Saturday, August 01, 2009

1299 Bottles of Beer on the Wall

There was time when beer was the only alcoholic beverage I drank. That was back when beer in the Student’s Union bar at ANU was a cheap 20 cents a glass (10 oz) or a $1 for a jug. Before I graduated I had moved on to spirits with Canadian Club being a favorite. Although the Scottish father of one girlfriend was always trying to convert me to Scotch, even at his daughter’s wedding reception! During those days wine was just starting to interest me. It became the primary focus only after I had a job and money to spend.

Decades later my exposure to beer usually means a Corona when Miranda and I have a quiet lunch or dinner at one of the local restaurants.
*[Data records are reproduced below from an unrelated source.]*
(** * ScriptForgeAI: the workflow execution route

    A shallow embedding of [app/api/scriptforge/workflows/execute/route.js]
    (the multi-agent pipeline orchestrator) and the properties of its
    full-run loop, its single-node runner, its output formatter and its
    execution summary.

    Conventions of the embedding.
    - A JavaScript value is a finite tree ([value]): the primitives,
      arrays and plain data objects.  Functions, symbols, accessors and
      objects that contain themselves are outside this type.  A JavaScript
      number is an integer ([Z]); a character is one [ascii].
    - An object is an association list in insertion order (the order
      [Object.keys] and [JSON.stringify] follow for keys that are not
      array indices), with at most one entry per key and no key that
      shadows a method of [Object.prototype] ([toString], [valueOf],
      [toJSON]).
    - A [throw] is the [Throw] constructor of [completion]; the state
      built before a [throw] is kept, as in the source.
    - [workflow.save()] may be rejected: whether the n-th write a request
      attempts is accepted is a parameter of the model ([save_outcome]);
      an accepted write appends the document to the list of checkpoints,
      a rejected one throws.
    - [NextResponse.json(body)] serializes [body] with JSON.stringify and
      throws when that throws; only the two answers that carry results
      can make it throw.
    - [executeAgent] and [AGENT_DEFINITIONS] are imported by the route from
      modules outside it; they are parameters of the model.
      [executeAgent] returns an object [{ result, updatedContext }] or
      throws.
    - [getServerSession], [connectDB] and [req.json] are taken to return,
      and [findOne] to find the workflow or not: a request that fails
      there is answered 500 by the [catch] of the handler before any
      document is touched. *)

From Stdlib Require Import ZArith String Ascii List Bool Lia DecimalString.
From stdpp Require Import base list strings.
But my interest in beer has been reignited after I met an Englishman in Washington, DC! It all came about when 20 of us sat around a table trying to figure out which research laboratories were the most deserving of government largess. After 10 hours of restrained squabbling it was time for dinner. Lebanese food and Lebanese wine, a passable start to the evening. But what to do next, walk back to the hotel, seek out an ice cream parlor, or follow the Englishman to a pub where he said they serve over a thousand beers. The English are not known for exaggeration but a thousand beers? Three of us decided to check it out, one because like the Englishman he makes his own home brews and the other two because we were thirsty.
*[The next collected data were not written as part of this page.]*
(** What a call that runs on [rnd] leaves behind, by outcome. *)
Lemma generate_blocked_outcome g n rnd :
  Grid_wf g → Forall (λ v, 0 <= v) rnd →
  ∃ out, generate_blocked g n rnd = Some out
    ∧ Grid_wf (grid_of out)
    ∧ rows (grid_of out) = rows g ∧ cols (grid_of out) = cols g
    ∧ (∀ p, is_blocked g p → is_blocked (grid_of out) p)
    ∧ match out with
      | Returned g' =>
          tally (blocked g') - tally (blocked g)
          = Z.max 0 (Z.min n (rows g * cols g - tally (blocked g)))
      | Sampling g' placed =>
          tally (blocked g') - tally (blocked g) = placed
      end.
Proof.
  intros Hwf Hrnd. unfold generate_blocked.
  destruct (Z.leb_spec n 0) as [Hn | Hn].
  { exists (Returned g). simpl. split_and!; try done; lia. }
  rewrite (available_tally g Hwf). simpl.
  set (avail := rows g * cols g - tally (blocked g)).
  destruct (Z.leb_spec avail 0) as [Ha | Ha].
  { exists (Returned g). simpl. split_and!; try done; lia. }
  destruct (place_spec rnd g (if avail <? n then avail else n) 0 Hwf Hrnd)
    as (out & -> & Hwfo & Hro & Hco & Hkeep & Hcount).
  { destruct (avail <? n); lia. }
  exists out. split_and!; try done.
  destruct (Z.ltb_spec avail n); destruct out; simpl in *; lia.
Qed.

(** X12: asked for at least as many cells as are free, a call that returns
    has blocked every cell of the grid. *)
Theorem generate_blocked_fills (g : Grid) (n : Z) (rnd : list Z) (g' : Grid) :
  Grid_wf g → Forall (λ v, 0 <= v) rnd →
  rows g * cols g - tally (blocked g) <= n →
  generate_blocked g n rnd = Some (Returned g') →
  ∀ r c, in_bounds g' r c = true → is_blocked g' (r, c).
Proof.
  intros Hwf Hrnd Hn Hret.
  destruct (generate_blocked_outcome g n rnd Hwf Hrnd)
    as (out & Hout & Hwf' & HR & HC & _ & Hcount).
  rewrite Hret in Hout. injection Hout as <-. simpl in *.
  pose proof (tally_bound g Hwf).
  apply (tally_full_inv g' Hwf'). rewrite HR, HC. lia.
Qed.

Lemma generate_blocked_fills_witness :
  is_blocked (mkGrid 2 3 [[true; true; true]; [true; true; true]]) (1, 1).
Proof.
  refine (generate_blocked_fills grid_nook 9
            [0; 0; 0; 1; 2; 2; 1; 0; 1; 1; 3; 1; 0; 2] _ _ _ _ _ 1 1 _).
  - reflexivity.
  - repeat constructor; lia.
  - vm_compute. congruence.
  - reflexivity.
  - reflexivity.
Defined.

Lemma place_can_return (k : nat) :
  ∀ g num placed,
    Grid_wf g → num - placed = Z.of_nat k →
    Z.of_nat k <= rows g * cols g - tally (blocked g) →
    ∃ rnd g', Forall (λ v, 0 <= v) rnd
      ∧ length rnd = (2 * k)%nat
      ∧ place g num placed rnd = Some (Returned g').
Proof.
  induction k as [| k IH]; intros g num placed Hwf Hk Hfree.
  - exists [], g. split_and!; [done | done |]. simpl.
    by rewrite (proj2 (Z.ltb_ge placed num)) by lia.
  - destruct (find_start_cases g (Grid_wf_readable g Hwf))
      as [[_ Hall] | ([r c] & _ & [[Hin Hcell] _])].
    { pose proof (tally_full g Hwf Hall). lia. }
    simpl in Hin, Hcell. pose proof Hin as [Hr Hc]%in_bounds_spec.
    destruct (well_formed_shape g Hwf) as (HR & HC & Hshape).
    pose proof (mset_Some (blocked g) r c true) as Hset.
    rewrite Hcell in Hset. specialize (Hset (mk_is_Some _ _ eq_refl)).
    set (m' := alter _ _ _) in Hset.
    assert (Grid_wf (with_blocked g m')) as Hwf'.
    { apply shape_well_formed; simpl; [done.. |]. by eapply mset_shape. }
    destruct (IH (with_blocked g m') num (placed + 1) Hwf')
      as (rnd & g' & Hrnd & Hlen & Hplace); [lia | |].
    { simpl. rewrite (tally_mset _ _ _ _ Hcell Hset). lia. }
    exists (r :: c :: rnd), g'. split_and!.
    + repeat constructor; [lia | lia | done].
    + simpl. lia.
    + simpl. rewrite (proj2 (Z.ltb_lt placed num)) by lia.
      unfold c_mod.
      rewrite (proj2 (Z.eqb_neq (rows g) 0)), (proj2 (Z.eqb_neq (cols g) 0)) by lia.
      simpl. rewrite !Z.rem_small by lia. rewrite Hcell. simpl.
      rewrite Hset. simpl. done.
Qed.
What we found after a not insignificant walk on a rainy night was a covered stairway leading up to what looked like a house and turned out to be what can only be described as a dingy, dark bar. This didn’t look good but the dirty carpet, worn floorboards and smell of stale beer didn’t slow down the Englishman. Down to the bar only to find that there was no space. Up to the main floor where he found us a table cramped up against a wall, surrounded by tables of 20 somethings coddling all manner of beer glasses and bottles. Beer bottles and cans were everywhere as were beer posters and signs. A waitress placed a small booklet in front of each of us and said she would be back to take our orders. The Englishman was not exaggerating. There were 10 pages of beers with at least 100 per page. There were beers from Albania to Wales. The beers from Belgium alone covered almost two pages. Australia had two, two beers that is. There was one beer from a country called Tasmania! I didn’t want to point out the obvious because the list did split England, Scotland and Wales.

I started with a St Peter’s Old Style Porter (10.9 oz for $10.95USD) and followed that with a Daleside Old Leg Over cask ale (16.9 oz for $10.95USD). I was just warming up for a shot at a Thomas Hardy’s or JW Lees vintage ale when it was decided that we all needed to be sane and sober for another day of deciding who was worthy of American Recovery and Reinvestment Act money.

But I’ll be back!

The Brickskeller was begun in 1957 with 51 different beers. In 2002 it held the Guinness World Record for the most varieties of beer commercially available, a crown which, I believe, is now held by the Delirium Cafe in Brussels; they serve over 2,400 different beers. The Brickskeller claims to be the Mother Church of Beer and to have served over 6000 different beers. With George Washington University close by you could call it a cross between a university bar and a dark, slightly unkempt, English pub. But whatever you want to call it, it’s definitely worth a visit.

I said I’ll be back but in truth I only get to DC two, sometimes three times a year. That means relying on the Brickskeller to quench my new found interest in beer could leave me might dry. Fortunalely San Diego does have its own version of the Brickskeller called South Bay Drugs and Liquor. Drugs and liquor in one place? Well this is California.

South Bay Drugs and Liquor began life as a drug store (or Chemist for those outside the USA) but has grown a sizable listing of 300 or so local and international beers, including vintage ales. Now I know where to get that JW Lees vintage ale.